(** * Version-tracked incremental analysis pipeline

    A shallow embedding of the analysis core of the repository:

    - [lib/multi-dimensional-analyzer]: the five-dimension static analyzer
      and its scoring ([analyzeCodeMultiDimensional], [calculateScores]);
    - the code-review route: the flat analyzer [analyzeCode], which the
      incremental route imports but the code-review route does not export;
    - [lib/version-tracker]: the version store ([storeFileVersion],
      [getLatestFileVersion]);
    - the incremental code-review route: the orchestrator ([POST]).

    Conventions.  JavaScript numbers that the code only ever uses as integers
    (line numbers, counters, scores, version numbers) are [Z].  Strings are
    sequences of 8-bit code units, so [length], [endsWith], [includes] and
    the like are computed on them directly; regular expressions, the acorn
    parser, [JSON.parse], SHA-256 and [Buffer.byteLength] are operations of
    the JavaScript platform and are taken from a [JsRuntime] structure.  The
    diff engine ([lib/diff-engine]) is consumed through its two entry
    points, bundled in a [DiffEngine] structure.  Database and object-store
    calls are total: their own failures are not modelled, except a missing
    object. *)

From Stdlib Require Import ZArith Lia Ascii String QArith.
From stdpp Require Import base option list strings gmap pretty sorting.

Local Open Scope Z_scope.

(* ===================================================================== *)
(** * JavaScript values used by the code *)
(* ===================================================================== *)

(** An [Error] object as the code inspects it: [error.message] and the
    optional [error.loc.line] that acorn attaches to its syntax errors. *)
Record JsError := {
  err_message : string;
  err_loc : option Z;
}.
(** C4: for every group of three events at an index 0, 3, 6, ... whose codes
    are 0, 1, 2, the table has a row for the pass, and its duration is the
    difference of the set and the rise instant in days multiplied by 1440,
    shown with one decimal.  This is so for a difference on the grid of the
    Julian dates, where the products of the script with 24 and with 60 are
    exact: the duration is then both the binary64 product with 1440 and the
    exact product, rounded once to one decimal. *)
Theorem duration_is_days_times_1440
        (times : list Time) (events : list Z) (j : nat)
        (rise_time culminate_time set_time : Time) :
  events_found iss now latitude longitude = (times, events) ->
  List.length times = List.length events ->
  nth_triple_in_order events j ->
  nth_triple times j (rise_time, culminate_time, set_time) ->
  on_grid (time_sub set_time rise_time) ->
  exists (rows : list pass_row) (row : pass_row),
    calculate_passes iss now latitude longitude = ret rows /\
    In row rows /\
    rise_time_utc row = utc_strftime rise_time "%Y-%m-%d %H:%M" /\
    duration_min row = minutes_1440 (time_sub set_time rise_time) /\
    duration_min row = minutes_exact (time_sub set_time rise_time).
Proof.
  intros Hfound Hlen Hcodes Htriple Hgrid.
  destruct (duration_is_days_times_24_times_60 iss now latitude longitude
              times events j rise_time culminate_time set_time
              Hfound Hlen Hcodes Htriple)
    as (rows & row & Hrows & Hin & Hrise & Hduration).
  assert (H1440 : duration_min row = minutes_1440 (time_sub set_time rise_time)).
  { rewrite Hduration. unfold minutes_1440, Py.format_f.
    now rewrite (grid_minutes _ Hgrid). }
  exists rows, row. repeat split; try assumption.
  rewrite H1440. now apply grid_exact.
Qed.

End Duration.
(** C4.  [detectType] is the ordered rule table, first true rule wins; a
    text that contains both "admit card" and "admission" (in any case) is an
    admit card, never an admission; a text no rule holds for is a job. *)
Theorem detectType_first_rule_wins `{CaseMapping} (text : jsstring) :
  detectType text = firstRule typeRules (toLowerCase text) /\
  (includes (toLowerCase text) (js "admit card") = true ->
   includes (toLowerCase text) (js "admission") = true ->
   detectType text = admit_card /\ detectType text <> admission) /\
  (Forall (fun rule => fst rule (toLowerCase text) = false) typeRules ->
   detectType text = job).
Proof.
  split; [reflexivity|]. split.
  - intros Hcard _. unfold detectType. rewrite Hcard. simpl.
    split; [reflexivity | discriminate].
  - intros Hnone. rewrite detectType_firstRule.
    induction Hnone as [|[holds ty] rules Hr _ IH]; simpl; [reflexivity|].
    simpl in Hr. rewrite Hr. exact IH.
Qed.

Lemma detectType_first_rule_wins_witness :
  detectType (js "Download Admit Card for the Admission Test 2026") = admit_card /\
  detectType (js "Apply online for 250 posts of clerk") = job.
Proof.
  split.
  - apply (detectType_first_rule_wins
             (js "Download Admit Card for the Admission Test 2026"));
      vm_compute; reflexivity.
  - apply (detectType_first_rule_wins (js "Apply online for 250 posts of clerk")).
    repeat constructor.
Defined.

(** ** Physical eligibility *)

(** C5.  When none of "Physical Eligibility", "Physical Standard" and
    "Physical Test" occurs in the text, case ignored, no physical entry is
    extracted, whatever heights or weights the text mentions. *)
Theorem extractPhysicalEligibility_needs_section `{CaseMapping} (text : jsstring) :
  (forall h,
     In h [js "Physical Eligibility"; js "Physical Standard"; js "Physical Test"] ->
     includes (toLowerCase text) (toLowerCase h) = false) ->
  extractPhysicalEligibility text = [].
Proof.
  intros Hno.
  assert (He : indexOf (toLowerCase text) (toLowerCase (js "Physical Eligibility")) = None)
    by (apply includes_false_indexOf, Hno; simpl; auto).
  assert (Hs : indexOf (toLowerCase text) (toLowerCase (js "Physical Standard")) = None)
    by (apply includes_false_indexOf, Hno; simpl; auto).
  assert (Ht : indexOf (toLowerCase text) (toLowerCase (js "Physical Test")) = None)
    by (apply includes_false_indexOf, Hno; simpl; auto).
  unfold extractPhysicalEligibility, extractSection.
  rewrite sectionLoop_none; [reflexivity|].
  unfold physicalHeaders. repeat constructor; auto.
  - rewrite (toLowerCase_same (js "PHYSICAL ELIGIBILITY") (js "Physical Eligibility"));
      [exact He | reflexivity | reflexivity | reflexivity].
  - rewrite (toLowerCase_same (js "PHYSICAL STANDARD") (js "Physical Standard"));
      [exact Hs | reflexivity | reflexivity | reflexivity].
Qed.

Lemma extractPhysicalEligibility_needs_section_witness :
  includes heightNoSection (js "Height: 165 cm") = true /\
  extractPhysicalEligibility heightNoSection = [].
Proof.
  split; [reflexivity|].
  apply (extractPhysicalEligibility_needs_section heightNoSection).
  intros h [<-|[<-|[<-|[]]]]; vm_compute; reflexivity.
Defined.

(** ** The total of the posts *)

Lemma fold_sum_from (l : list VacancyEntry) : forall sum,
  fold_left (fun sum v => (sum + parseIntOr0 (totalPost v))%Z) l sum =
  (sum + sumZ (map (fun v => numericValue (totalPost v)) l))%Z.
Proof.
  induction l as [|v l IH]; intros sum; simpl.
  - lia.
  - rewrite IH. unfold parseIntOr0, numericValue. lia.
Qed.

(** C8.  The total the aggregator computes is the sum of the numeric
    values of the [totalPost] fields, a field without a numeric value
    counting for 0; the entries "100", "50", "abc" total 150.  (Stated for
    values and running totals in the safe integer range, where the host's
    addition is exact.) *)
Theorem totalPosts_is_sum (vacancyDetails : list VacancyEntry) :
  safeTotals 0 vacancyDetails ->
  totalPostsOf vacancyDetails =
    sumZ (map (fun v => numericValue (totalPost v)) vacancyDetails) /\
  (map totalPost vacancyDetails = [js "100"; js "50"; js "abc"] ->
   totalPostsOf vacancyDetails = 150%Z).
Proof.
  intros _. unfold totalPostsOf. rewrite fold_sum_from. split; [lia|].
  intros E. rewrite <- (map_map totalPost numericValue), E. reflexivity.
Qed.

Lemma totalPosts_is_sum_witness : totalPostsOf threeVacancies = 150%Z.
Proof.
  refine (proj2 (totalPosts_is_sum threeVacancies _) eq_refl).
  unfold safeInteger; simpl; unfold safeInteger; repeat split; vm_compute; reflexivity.
Defined.

(** ** More on matches: captures come from the input *)

Lemma rounds_caps_occur (R : jsstring -> caps -> caps -> Prop) gs i g :
  (forall w c c', R w c c' -> c' i = Some g -> c i = Some g \/ occursIn g w) ->
  forall n w c c', rounds R gs n w c c' ->
    c' i = Some g -> c i = Some g \/ occursIn g w.
Proof.
  intros HR. induction n as [|n IH]; intros w c c' H Hg; simpl in H.
  - destruct H as [_ ->]. now left.
  - destruct H as (w1 & w2 & c1 & -> & H1 & H2).
    destruct (IH _ _ _ H2 Hg) as [Hc1|Ho]; [|right; now apply occursIn_app_r].
    destruct (HR _ _ _ H1 Hc1) as [Hc|Ho]; [|right; now apply occursIn_app_l].
    left. unfold clearcaps in Hc. destruct (existsb _ gs); [discriminate|exact Hc].
Qed.

(** A group that holds a word after a match either held it before or took it
    from the matched text. *)
Lemma den_caps_occur i g r : forall w c c',
  den r w c c' -> c' i = Some g -> c i = Some g \/ occursIn g w.
Proof.
  induction r as [|inv p|a IHa b IHb|a IHa b IHb|lo hi a IHa|j a IHa];
    intros w c c' H Hg; simpl in H.
  - destruct H as [_ ->]. now left.
  - destruct H as (x & _ & _ & ->). now left.
  - destruct H as (w1 & w2 & c1 & -> & H1 & H2).
    destruct (IHb _ _ _ H2 Hg) as [Hc1|Ho]; [|right; now apply occursIn_app_r].
    destruct (IHa _ _ _ H1 Hc1) as [Hc|Ho]; [now left|].
    right; now apply occursIn_app_l.
  - destruct H as [H|H]; [apply (IHa _ _ _ H Hg) | apply (IHb _ _ _ H Hg)].
  - destruct H as (n & _ & _ & Hr).
    apply (rounds_caps_occur (den a) (groups a) i g IHa _ _ _ _ Hr Hg).
  - destruct H as (c1 & H & ->). unfold setcap in Hg.
    destruct (Nat.eqb i j).
    + injection Hg as <-. right. apply occursIn_refl.
    + apply (IHa _ _ _ H Hg).
Qed.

────────

Extract, please, the lines from the start of the entries above through the one with "incremental route imports", both included, reproducing each exactly and adding nothing.

(** * Version-tracked incremental analysis pipeline

    A shallow embedding of the analysis core of the repository:

    - [lib/multi-dimensional-analyzer]: the five-dimension static analyzer
      and its scoring ([analyzeCodeMultiDimensional], [calculateScores]);
    - the code-review route: the flat analyzer [analyzeCode], which the
      incremental route imports but the code-review route does not export;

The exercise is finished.